Newborn baby is tough / 新生兒真的很難搞
It has been two weeks after we left hospital. Nobody gave me any hint that the first month of having a newborn baby would be challenging. Even though we have A-Rod and Bailey, taking care of a baby is still very different compared to taking care our puppies. This is definitely another level of parenting. To be honest, I feel taking care of puppies is way easier 🙁
I remember the first day we came home. I only slept for two hours. Second day was better but I still didn’t have enough sleep as usual. Life had totally changed. I don’t have time for watching tv shows. I can’t play games. I can’t do my own things. I haven’t become used to all the changes. I felt like I spent all my time taking care of this baby. Then I cried. So funny I didn’t cry during the labor but I cried because of life change. Now I totally understand why people always say that raising a kid isn’t easy.

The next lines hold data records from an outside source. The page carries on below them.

(* ===== verification/JsonCompact.v ===== *)
(** * JSON text that compaction leaves alone

    [json.Marshal] passes a [RawMessage] through [json.Compact]; a text that
    [json.Marshal] wrote itself comes out unchanged.  [ctext] adds this to
    [jtext], for strings, integers, booleans, objects and arrays. *)

From S2P Require Import Prelude GoString JsonString Json.

Definition compact_stable (t : string) : Prop :=
  ∀ rest, compact_from false false (t +:+ rest) = t +:+ compact_from false false rest.

Record ctext (t : string) : Prop := {
  ct_text : jtext t;
  ct_compact : compact_stable t;
}.

(** State of [compact_from] after a byte that it copies. *)
Definition after_byte (ins esc : bool) (b : Z) : bool * bool :=
  if ins then
    if esc then (true, false) else if (b =? 92)%Z then (true, true) else (negb (b =? 34)%Z, false)
  else ((b =? 34)%Z, false).

Definition html_byte (b : Z) : bool := ((b =? 60) || (b =? 62) || (b =? 38))%Z.

Lemma compact_copy ins esc c s :
  html_byte (byte c) = false → negb ins && is_ws c = false →
  match s with String d (String e _) => line_sep c d e | _ => false end = false →
  compact_from ins esc (String c s) =
    String c (compact_from (after_byte ins esc (byte c)).1 (after_byte ins esc (byte c)).2 s).
Proof.
  intros H1 H2 H3. cbn [compact_from]. change (_ || _)%Z with (html_byte (byte c)).
  rewrite H1, H2.
  assert ((if ins
           then if esc then compact_from true false s
                else if (byte c =? 92)%Z then compact_from true true s
                else compact_from (negb (byte c =? 34)%Z) false s
           else compact_from (byte c =? 34)%Z false s)
    = compact_from (after_byte ins esc (byte c)).1 (after_byte ins esc (byte c)).2 s) as ->.
  { unfold after_byte. repeat case_match; done. }
  destruct s as [|d [|e s3]]; [done..|]. by rewrite H3.
Qed.

Lemma line_sep_lead c d e : (byte c =? 0xE2)%Z = false → line_sep c d e = false.
Proof. unfold line_sep. by intros ->. Qed.

Lemma compact_copy_ascii ins esc c s :
  (byte c =? 0xE2)%Z = false → html_byte (byte c) = false → negb ins && is_ws c = false →
  compact_from ins esc (String c s) =
    String c (compact_from (after_byte ins esc (byte c)).1 (after_byte ins esc (byte c)).2 s).
Proof.
  intros H1 H2 H3. apply compact_copy; [done..|].
  destruct s as [|d [|e s3]]; [done..|]. by apply line_sep_lead.
Qed.

Ltac copy_ascii := rewrite compact_copy_ascii by done; cbn [after_byte fst snd].

(** ** Strings *)

Lemma compact_esc_ascii c rest :
  ascii_byte (byte c) = true →
  compact_from true false (esc_ascii c +:+ rest) = esc_ascii c +:+ compact_from true false rest.
Proof.
  intros Hc. destruct c as [[] [] [] [] [] [] [] []]; try discriminate Hc; clear Hc;
    match goal with |- context [esc_ascii ?c] =>
      let v := eval vm_compute in (esc_ascii c) in change (esc_ascii c) with v end;
    rewrite ?app_str_cons, app_str_nil_l;
    repeat (rewrite compact_copy_ascii by done;
      match goal with |- context [after_byte ?a ?b ?x] =>
        let v := eval vm_compute in (after_byte a b x) in
        change (after_byte a b x) with v; cbn [fst snd] end);
    done.
Qed.

Lemma compact_u_escape_sep c rest :
  (byte c = 0xA8 ∨ byte c = 0xA9)%Z →
  compact_from true false (u_escape (0x2000 + (byte c - 0x80)) +:+ rest) =
    u_escape (0x2000 + (byte c - 0x80)) +:+ compact_from true false rest.
Proof.
  intros [-> | ->];
    match goal with |- context [u_escape ?c] =>
      let v := eval vm_compute in (u_escape c) in change (u_escape c) with v end;
    rewrite ?app_str_cons, app_str_nil_l;
    repeat (rewrite compact_copy_ascii by done;
      match goal with |- context [after_byte ?a ?b ?x] =>
        let v := eval vm_compute in (after_byte a b x) in
        change (after_byte a b x) with v; cbn [fst snd] end);
    done.
Qed.

Lemma decode_rune_continues b l r w :
  ascii_byte b = false → decode_rune (b :: l) = (r, w) → 2 ≤ w →
  (0xC2 <= b)%Z ∧ forallb cont (take (pred w) l) = true ∧ (b = 0xE2%Z → w = 3).
Proof.
  unfold ascii_byte, decode_rune. intros ->.
  destruct l as [|b1 r1]; [intros [= _ <-]; lia|].
  destruct (between 0xC2 0xDF b && cont b1) eqn:E1.
  { intros [= _ <-] _. unfold between in E1. cbn [pred take forallb]. bool_prop.
    split_and!; [lia| |lia]. rewrite take_0. cbn. by rewrite H0. }
  destruct r1 as [|b2 r2]; [intros [= _ <-]; lia|].
  destruct (between 0xE0 0xEF b && _ && cont b2) eqn:E2.
  { intros [= _ <-] _. unfold between in E2. bool_prop.
    assert (cont b1 = true) as Hc by (unfold cont; repeat case_match; lia).
    cbn. rewrite take_0. split_and!; [lia| |done]. rewrite Hc, H0. done. }
  destruct r2 as [|b3 r3]; [intros [= _ <-]; lia|].
  destruct (between 0xF0 0xF4 b && _ && cont b2 && cont b3) eqn:E3; [|intros [= _ <-]; lia].
  intros [= _ <-] _. unfold between in E3. bool_prop.
  assert (cont b1 = true) as Hc by (unfold cont; repeat case_match; lia).
  cbn. rewrite take_0. split_and!; [lia| |lia]. rewrite Hc, H1, H0. done.
Qed.

Lemma copied_byte c :
  (0x80 <= byte c)%Z →
  html_byte (byte c) = false ∧ after_byte true false (byte c) = (true, false).
Proof.
  intros H. unfold html_byte, after_byte.
  rewrite !(proj2 (Z.eqb_neq _ _)) by lia. done.
Qed.

#[local] Arguments decode_rune : simpl never.

Lemma compact_esc skip s rest :
  skip ≤ String.length s → forallb cont (take skip (bytes s)) = true →
  forallb rune_valid (runes_from skip (bytes s)) = true →
  compact_from true false (esc skip s +:+ String quote rest) =
    esc skip s +:+ String quote (compact_from false false rest).
Proof.
  remember (String.length s) as n eqn:En. revert skip s En.
  induction n as [n IH] using lt_wf_ind. intros skip s En Hskip Hc Hv.
  destruct s as [|c s].
  { simpl in En. subst n. assert (skip = 0) as -> by lia. cbn [esc].
    rewrite !app_str_nil_l. by rewrite compact_copy_ascii. }
  simpl in En. destruct skip as [|k].
  { cbn [esc]. destruct (ascii_byte (byte c)) eqn:Ec.
    { rewrite !app_str_assoc, compact_esc_ascii by done.
      simpl bytes in Hv. rewrite runes_from_ascii_cons in Hv by done.
      simpl in Hv. apply andb_true_iff in Hv as [_ Hv].
      by rewrite (IH (String.length s)); [|lia|done|lia|by rewrite take_0|done]. }
    rewrite decode_rune_bytes_n. simpl bytes in *. simpl runes_from in Hv.
    simpl in Hv. apply andb_true_iff in Hv as [Hrw Hv].
    pose proof (decode_rune_valid_high (byte c) (bytes s) Ec Hrw) as Hw.
    destruct (decode_rune (byte c :: bytes s)) as [r w] eqn:Ed. simpl in Hw, Hv.
    pose proof (decode_rune_width _ _ _ Ed) as [Hlen _]. simpl in Hlen.
    assert (length (bytes s) = String.length s) as Hl.
    { clear. induction s; simpl; congruence. }
    destruct (decode_rune_continues _ _ _ _ Ec Ed Hw) as (Hlead & Htail & Hw3).
    cbn [snd]. destruct (Nat.eqb_spec w 1) as [->|_]; [lia|].
    assert (∀ u, match u with String d (String e _) => line_sep c d e | _ => false end = false →
      compact_from true false (String c u) = String c (compact_from true false u)) as Hcopy.
    { intros u Hu. destruct (copied_byte c) as [H1 H2]; [lia|].
      rewrite compact_copy by done. by rewrite H2. }
    assert ((∀ d e s3, s = String d (String e s3) → line_sep c d e = false) →
      compact_from true false (String c (esc (pred w) s) +:+ String quote rest) =
        String c (esc (pred w) s) +:+ String quote (compact_from false false rest)) as Hgen.
    { intros Hsep. rewrite app_str_cons, Hcopy.
      - by rewrite (IH (String.length s)); [|lia|done|lia|done|done].
      - destruct (Z.eqb_spec (byte c) 0xE2) as [HE|HE].
        + rewrite (Hw3 HE) in *. destruct s as [|b [|d s3]]; [simpl in *; lia..|].
          cbn [pred esc]. rewrite !app_str_cons. by apply (Hsep b d s3).
        + destruct (esc _ _ +:+ _) as [|d [|e u]]; [done..|]. apply line_sep_lead.
          by apply Z.eqb_neq. }
    destruct s as [|b [|d s3]]; [by apply Hgen..|].
    destruct (line_sep c b d) eqn:El; [|apply Hgen; congruence].
    unfold line_sep in El. apply andb_true_iff in El as [[Ha _]%andb_true_iff Hd].
    apply Z.eqb_eq in Ha. rewrite (Hw3 Ha) in Hv. simpl in Hv.
    rewrite !app_str_assoc, compact_u_escape_sep.
    - by rewrite (IH (String.length s3)); [|simpl in *; lia|done|lia|by rewrite take_0|done].
    - apply orb_true_iff in Hd as [Hd|Hd]; apply Z.eqb_eq in Hd; auto. }
  cbn [esc]. simpl in Hc. apply andb_true_iff in Hc as [Hcc Hc].
  unfold cont in Hcc. bool_prop. rewrite !app_str_cons.
  destruct (copied_byte c) as [H1 H2]; [lia|]. rewrite compact_copy; [|done..|].
  - rewrite H2. cbn [fst snd]. by rewrite (IH (String.length s)); [|lia|done|lia|done|done].
  - destruct (esc _ _ +:+ _) as [|d [|e u]]; [done..|]. apply line_sep_lead.
    apply Z.eqb_neq. lia.
Qed.

Lemma ctext_string s : valid_utf8 s = true → ctext (quote_json s).
Proof.
  intros H. split; [by apply jtext_string|]. intros rest. unfold quote_json.
  rewrite app_str_cons, app_str_assoc, app_str_cons, app_str_nil_l.
  rewrite compact_copy_ascii by done. change (after_byte false false (byte quote)) with (true, false).
  cbn [fst snd]. rewrite compact_esc; [|lia|by rewrite take_0|exact H].
  by rewrite app_str_cons, app_str_assoc, app_str_cons, app_str_nil_l.
Qed.

(** ** The other values *)

Lemma compact_stable_nil : compact_stable "".
Proof. done. Qed.

Lemma compact_stable_app s t :
  compact_stable s → compact_stable t → compact_stable (s +:+ t).
Proof. intros Hs Ht rest. by rewrite !app_str_assoc, Hs, Ht. Qed.

(** Bytes copied outside a string without entering one. *)
Definition outer_char (c : ascii) : bool :=
  negb (byte c =? 0xE2)%Z && negb (html_byte (byte c)) && negb (is_ws c)
  && negb (byte c =? 34)%Z.

Lemma compact_stable_char c s :
  outer_char c = true → compact_stable s → compact_stable (String c s).
Proof.
  unfold outer_char. rewrite !andb_true_iff, !negb_true_iff.
  intros (((H1 & H2) & H3) & H4) Hs rest. rewrite app_str_cons.
  rewrite compact_copy_ascii by (by rewrite ?H3). unfold after_byte. cbn [fst snd].
  rewrite H4. by rewrite Hs.
Qed.

Lemma compact_stable_digits s : all_digits s = true → compact_stable s.
Proof.
  induction s as [|c s IH]; [done|]. simpl. intros [Hc Hs]%andb_true_iff.
  apply compact_stable_char; [|by apply IH].
  clear -Hc. by destruct c as [[] [] [] [] [] [] [] []].
Qed.

Lemma ctext_dec n : (0 ≤ n)%Z → ctext (dec_nonneg n).
Proof.
  intros H. split; [by apply jtext_dec|]. by apply compact_stable_digits, dec_nonneg_digits.
Qed.

Lemma ctext_bool b : ctext (bool_text b).
Proof.
  split; [apply jtext_bool|].
  destruct b; repeat (apply compact_stable_char; [done|]); apply compact_stable_nil.
Qed.

Lemma compact_stable_join l :
  Forall compact_stable l → compact_stable (join "," l).
Proof.
  induction 1 as [|x l Hx Hl IH]; [done|]. destruct l as [|y l]; [done|].
  rewrite join_cons2. apply compact_stable_app; [done|].
  by apply compact_stable_char.
Qed.

Definition cmember_ok (kv : string * string) : Prop := valid_utf8 kv.1 = true ∧ ctext kv.2.

Lemma cmember_member kv : cmember_ok kv → member_ok kv.
Proof. intros [H1 [H2 _]]. by split. Qed.

Lemma ctext_object ms : Forall cmember_ok ms → ctext (object_text ms).
Proof.
  intros H. split.
  - apply jtext_object. eapply Forall_impl; [exact H|]. apply cmember_member.
  - unfold object_text. apply compact_stable_char; [done|].
    refine (compact_stable_app _ "}" _ _); [|by apply compact_stable_char].
    apply compact_stable_join, Forall_fmap. eapply Forall_impl; [exact H|].
    intros [k v] [Hk [_ Hv]]. unfold compose, member_text. simpl in *.
    apply compact_stable_app; [by apply ctext_string|]. by apply compact_stable_char.
Qed.

Lemma ctext_array vs : Forall ctext vs → ctext (array_text vs).
Proof.
  intros H. split.
  - apply jtext_array. eapply Forall_impl; [exact H|]. by intros t [].
  - unfold array_text. apply compact_stable_char; [done|].
    refine (compact_stable_app _ "]" _ _); [|by apply compact_stable_char].
    apply compact_stable_join. eapply Forall_impl; [exact H|]. by intros t [].
Qed.

Lemma compact_ctext t : ctext t → compact t = t.
Proof.
  intros [_ H]. specialize (H ""). cbn [compact_from] in H. by rewrite !app_str_nil_r in H.
Qed.

Lemma json_valid_jtext t : jtext t → json_valid t = true.
Proof.
  intros Ht. unfold json_valid. pose proof (jtext_skip_ws t "" Ht) as Hs.
  rewrite app_str_nil_r in Hs. rewrite Hs.
  destruct Ht as [Hscan _]. specialize (Hscan "" (fuel_of t)).
  rewrite app_str_nil_r in Hscan. rewrite Hscan; [done|unfold fuel_of; lia|done].
Qed.

#[export] Hint Resolve ctext_string ctext_dec ctext_bool ctext_object ctext_array : oms.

Calie is just getting started to get used to this world. When she was in my tummy, her space was very small. For her, life has been changed too. She doesn’t feel secure. So she cried. Sometimes I hold her during her sleep. I see her shaking without any interruption. It is kinda sad seeing your daughter like that. I know it takes time for her to get used to this new environment but still.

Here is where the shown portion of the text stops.